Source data
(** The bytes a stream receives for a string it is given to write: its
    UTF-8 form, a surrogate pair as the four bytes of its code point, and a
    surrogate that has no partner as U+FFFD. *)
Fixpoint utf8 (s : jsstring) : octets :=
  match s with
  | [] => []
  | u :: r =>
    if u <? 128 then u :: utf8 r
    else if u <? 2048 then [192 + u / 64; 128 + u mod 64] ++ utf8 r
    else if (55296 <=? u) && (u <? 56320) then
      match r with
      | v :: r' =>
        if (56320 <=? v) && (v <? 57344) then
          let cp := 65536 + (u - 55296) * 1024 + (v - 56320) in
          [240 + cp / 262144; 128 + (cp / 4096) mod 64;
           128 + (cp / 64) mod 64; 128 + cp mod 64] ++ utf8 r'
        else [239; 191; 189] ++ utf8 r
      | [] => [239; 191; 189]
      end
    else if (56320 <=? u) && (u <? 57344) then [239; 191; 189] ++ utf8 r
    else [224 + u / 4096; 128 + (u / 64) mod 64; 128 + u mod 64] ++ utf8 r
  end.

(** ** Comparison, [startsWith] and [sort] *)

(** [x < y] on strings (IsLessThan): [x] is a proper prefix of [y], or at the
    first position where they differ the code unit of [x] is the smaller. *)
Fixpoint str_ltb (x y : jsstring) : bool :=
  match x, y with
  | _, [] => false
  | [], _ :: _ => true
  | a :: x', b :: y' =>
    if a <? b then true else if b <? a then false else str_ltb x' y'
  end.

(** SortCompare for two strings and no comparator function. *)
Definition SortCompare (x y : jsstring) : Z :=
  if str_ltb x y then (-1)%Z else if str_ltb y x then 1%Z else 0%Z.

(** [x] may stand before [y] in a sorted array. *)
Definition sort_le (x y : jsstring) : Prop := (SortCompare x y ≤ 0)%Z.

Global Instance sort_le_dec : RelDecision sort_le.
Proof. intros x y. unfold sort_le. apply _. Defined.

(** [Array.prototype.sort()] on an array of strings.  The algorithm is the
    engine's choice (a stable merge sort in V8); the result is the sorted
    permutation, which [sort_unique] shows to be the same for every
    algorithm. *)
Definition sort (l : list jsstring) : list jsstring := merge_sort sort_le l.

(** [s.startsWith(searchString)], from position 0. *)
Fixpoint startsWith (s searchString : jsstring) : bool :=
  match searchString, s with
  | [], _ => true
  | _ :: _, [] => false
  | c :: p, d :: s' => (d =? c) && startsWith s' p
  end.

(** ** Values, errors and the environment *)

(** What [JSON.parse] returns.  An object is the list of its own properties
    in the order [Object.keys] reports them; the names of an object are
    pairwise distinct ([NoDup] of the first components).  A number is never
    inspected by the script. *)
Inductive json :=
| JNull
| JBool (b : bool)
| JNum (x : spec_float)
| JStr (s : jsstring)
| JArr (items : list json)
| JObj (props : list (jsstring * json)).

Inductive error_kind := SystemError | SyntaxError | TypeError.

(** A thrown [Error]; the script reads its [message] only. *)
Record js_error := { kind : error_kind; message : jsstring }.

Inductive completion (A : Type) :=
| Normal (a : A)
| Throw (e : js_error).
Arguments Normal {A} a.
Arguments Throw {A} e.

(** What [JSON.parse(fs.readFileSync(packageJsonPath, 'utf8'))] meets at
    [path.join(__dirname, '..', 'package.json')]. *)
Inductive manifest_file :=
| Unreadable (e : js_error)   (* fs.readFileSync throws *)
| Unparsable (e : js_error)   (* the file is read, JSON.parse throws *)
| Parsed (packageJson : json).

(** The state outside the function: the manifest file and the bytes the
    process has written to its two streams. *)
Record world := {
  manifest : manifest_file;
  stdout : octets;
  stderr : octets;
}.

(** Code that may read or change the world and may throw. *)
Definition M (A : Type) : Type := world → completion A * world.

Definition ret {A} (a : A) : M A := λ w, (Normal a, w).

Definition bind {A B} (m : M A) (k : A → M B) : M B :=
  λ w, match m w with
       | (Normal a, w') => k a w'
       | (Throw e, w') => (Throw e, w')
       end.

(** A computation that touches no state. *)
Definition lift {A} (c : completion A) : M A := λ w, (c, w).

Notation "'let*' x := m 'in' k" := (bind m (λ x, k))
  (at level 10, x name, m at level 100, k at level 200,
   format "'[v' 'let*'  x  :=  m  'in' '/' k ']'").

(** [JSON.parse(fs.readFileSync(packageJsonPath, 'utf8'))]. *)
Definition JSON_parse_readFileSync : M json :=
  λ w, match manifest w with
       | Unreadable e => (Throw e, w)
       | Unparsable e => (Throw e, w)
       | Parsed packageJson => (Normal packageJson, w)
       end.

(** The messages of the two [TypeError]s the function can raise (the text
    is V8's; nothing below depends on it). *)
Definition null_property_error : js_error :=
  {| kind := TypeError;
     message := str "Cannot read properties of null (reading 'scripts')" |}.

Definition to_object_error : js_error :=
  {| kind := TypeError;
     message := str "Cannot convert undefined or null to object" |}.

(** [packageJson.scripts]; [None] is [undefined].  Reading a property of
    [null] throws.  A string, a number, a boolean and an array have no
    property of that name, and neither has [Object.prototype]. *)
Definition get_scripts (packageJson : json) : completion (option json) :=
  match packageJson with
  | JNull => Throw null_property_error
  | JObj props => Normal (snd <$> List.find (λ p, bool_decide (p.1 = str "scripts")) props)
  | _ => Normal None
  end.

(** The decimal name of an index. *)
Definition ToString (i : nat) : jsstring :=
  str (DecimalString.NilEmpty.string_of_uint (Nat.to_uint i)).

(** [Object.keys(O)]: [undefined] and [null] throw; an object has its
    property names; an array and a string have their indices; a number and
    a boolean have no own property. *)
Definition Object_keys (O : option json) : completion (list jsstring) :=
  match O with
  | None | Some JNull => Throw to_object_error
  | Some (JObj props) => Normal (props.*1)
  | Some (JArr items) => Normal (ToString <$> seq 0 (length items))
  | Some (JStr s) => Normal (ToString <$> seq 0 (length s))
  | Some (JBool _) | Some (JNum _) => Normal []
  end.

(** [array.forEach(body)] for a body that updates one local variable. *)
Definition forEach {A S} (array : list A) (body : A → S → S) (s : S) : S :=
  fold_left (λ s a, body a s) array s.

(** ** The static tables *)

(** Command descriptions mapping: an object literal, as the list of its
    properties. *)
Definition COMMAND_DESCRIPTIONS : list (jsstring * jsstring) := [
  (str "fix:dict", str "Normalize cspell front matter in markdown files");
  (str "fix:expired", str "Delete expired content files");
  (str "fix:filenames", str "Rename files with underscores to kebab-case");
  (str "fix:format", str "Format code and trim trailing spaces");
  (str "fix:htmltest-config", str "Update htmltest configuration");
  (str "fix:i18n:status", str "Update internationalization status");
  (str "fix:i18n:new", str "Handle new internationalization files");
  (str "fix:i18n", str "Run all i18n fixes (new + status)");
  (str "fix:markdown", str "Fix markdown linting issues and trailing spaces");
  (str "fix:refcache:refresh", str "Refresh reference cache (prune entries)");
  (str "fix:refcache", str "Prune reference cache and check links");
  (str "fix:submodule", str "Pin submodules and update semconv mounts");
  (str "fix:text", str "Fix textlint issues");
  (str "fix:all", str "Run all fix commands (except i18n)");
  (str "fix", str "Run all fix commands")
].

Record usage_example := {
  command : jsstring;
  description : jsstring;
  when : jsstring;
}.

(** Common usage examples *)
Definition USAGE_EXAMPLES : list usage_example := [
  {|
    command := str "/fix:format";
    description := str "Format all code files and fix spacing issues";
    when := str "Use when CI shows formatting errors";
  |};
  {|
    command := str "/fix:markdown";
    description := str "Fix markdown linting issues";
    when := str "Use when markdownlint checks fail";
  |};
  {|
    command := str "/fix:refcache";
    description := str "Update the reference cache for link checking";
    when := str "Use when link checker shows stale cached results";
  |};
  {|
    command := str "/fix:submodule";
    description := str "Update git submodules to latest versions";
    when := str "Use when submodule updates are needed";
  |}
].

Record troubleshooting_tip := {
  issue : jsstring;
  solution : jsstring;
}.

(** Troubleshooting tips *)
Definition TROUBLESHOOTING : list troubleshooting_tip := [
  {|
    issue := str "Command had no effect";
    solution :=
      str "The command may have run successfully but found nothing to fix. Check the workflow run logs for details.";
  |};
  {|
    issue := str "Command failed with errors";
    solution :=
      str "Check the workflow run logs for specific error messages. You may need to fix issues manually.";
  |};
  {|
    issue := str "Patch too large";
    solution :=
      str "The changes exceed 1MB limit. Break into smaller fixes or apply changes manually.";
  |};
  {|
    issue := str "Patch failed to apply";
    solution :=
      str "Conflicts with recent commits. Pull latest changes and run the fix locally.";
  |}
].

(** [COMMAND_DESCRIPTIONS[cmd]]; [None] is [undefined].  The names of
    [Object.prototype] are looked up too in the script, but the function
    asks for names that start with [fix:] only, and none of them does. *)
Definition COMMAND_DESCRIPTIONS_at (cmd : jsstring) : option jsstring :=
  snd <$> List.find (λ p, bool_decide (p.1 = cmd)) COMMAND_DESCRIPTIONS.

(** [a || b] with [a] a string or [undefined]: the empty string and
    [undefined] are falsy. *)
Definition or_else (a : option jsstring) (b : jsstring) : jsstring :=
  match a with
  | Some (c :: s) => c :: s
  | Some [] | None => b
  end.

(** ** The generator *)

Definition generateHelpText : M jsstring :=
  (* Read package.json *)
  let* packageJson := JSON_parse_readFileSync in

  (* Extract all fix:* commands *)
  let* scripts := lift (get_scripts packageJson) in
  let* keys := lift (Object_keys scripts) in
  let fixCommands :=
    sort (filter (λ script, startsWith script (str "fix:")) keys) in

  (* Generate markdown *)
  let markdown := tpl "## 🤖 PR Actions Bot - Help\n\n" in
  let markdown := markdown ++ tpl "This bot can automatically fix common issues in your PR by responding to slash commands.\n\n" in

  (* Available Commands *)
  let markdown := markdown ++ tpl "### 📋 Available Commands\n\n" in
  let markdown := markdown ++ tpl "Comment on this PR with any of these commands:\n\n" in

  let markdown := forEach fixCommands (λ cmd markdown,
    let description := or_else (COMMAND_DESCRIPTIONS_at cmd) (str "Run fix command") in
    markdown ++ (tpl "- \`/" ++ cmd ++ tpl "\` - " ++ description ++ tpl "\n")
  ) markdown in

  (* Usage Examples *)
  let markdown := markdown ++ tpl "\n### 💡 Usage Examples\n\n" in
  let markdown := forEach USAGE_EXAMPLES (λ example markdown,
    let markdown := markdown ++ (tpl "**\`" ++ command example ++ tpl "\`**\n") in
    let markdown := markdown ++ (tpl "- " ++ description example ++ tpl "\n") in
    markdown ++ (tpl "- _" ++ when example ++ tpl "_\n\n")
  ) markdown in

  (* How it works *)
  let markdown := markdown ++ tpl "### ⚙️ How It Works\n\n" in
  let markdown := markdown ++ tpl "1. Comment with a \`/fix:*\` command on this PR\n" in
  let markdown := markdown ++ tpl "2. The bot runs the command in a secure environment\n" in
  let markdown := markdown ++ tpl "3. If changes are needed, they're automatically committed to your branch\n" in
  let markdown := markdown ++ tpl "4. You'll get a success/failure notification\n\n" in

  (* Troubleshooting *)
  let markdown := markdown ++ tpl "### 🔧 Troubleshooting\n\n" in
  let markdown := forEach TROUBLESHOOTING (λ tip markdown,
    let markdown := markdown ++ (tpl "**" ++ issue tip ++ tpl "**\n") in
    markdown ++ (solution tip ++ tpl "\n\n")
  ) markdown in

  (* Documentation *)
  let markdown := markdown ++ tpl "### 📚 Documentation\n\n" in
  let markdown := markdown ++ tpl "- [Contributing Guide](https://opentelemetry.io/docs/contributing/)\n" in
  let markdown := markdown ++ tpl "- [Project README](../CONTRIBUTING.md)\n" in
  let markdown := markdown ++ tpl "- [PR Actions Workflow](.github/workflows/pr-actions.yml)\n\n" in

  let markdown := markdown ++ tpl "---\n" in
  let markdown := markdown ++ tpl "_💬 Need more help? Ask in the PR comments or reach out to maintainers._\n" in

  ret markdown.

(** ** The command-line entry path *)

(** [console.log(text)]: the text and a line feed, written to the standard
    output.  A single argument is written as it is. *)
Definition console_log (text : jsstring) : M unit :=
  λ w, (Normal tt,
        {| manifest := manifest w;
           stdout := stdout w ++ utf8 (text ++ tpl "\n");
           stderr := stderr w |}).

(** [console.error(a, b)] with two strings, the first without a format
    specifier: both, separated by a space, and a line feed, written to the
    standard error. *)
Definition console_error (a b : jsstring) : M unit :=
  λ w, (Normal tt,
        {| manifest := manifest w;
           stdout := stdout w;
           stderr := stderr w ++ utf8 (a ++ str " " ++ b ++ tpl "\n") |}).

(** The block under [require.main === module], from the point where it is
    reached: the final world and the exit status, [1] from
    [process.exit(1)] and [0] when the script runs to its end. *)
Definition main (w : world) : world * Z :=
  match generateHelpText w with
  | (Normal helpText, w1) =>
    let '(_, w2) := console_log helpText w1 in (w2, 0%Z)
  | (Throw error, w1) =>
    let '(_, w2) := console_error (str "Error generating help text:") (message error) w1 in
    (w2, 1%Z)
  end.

** Work task **
Copy all lines from the data above that contain the word "spaces".

** Exercise output **
  (str "fix:format", str "Format code and trim trailing spaces");
  (str "fix:markdown", str "Fix markdown linting issues and trailing spaces");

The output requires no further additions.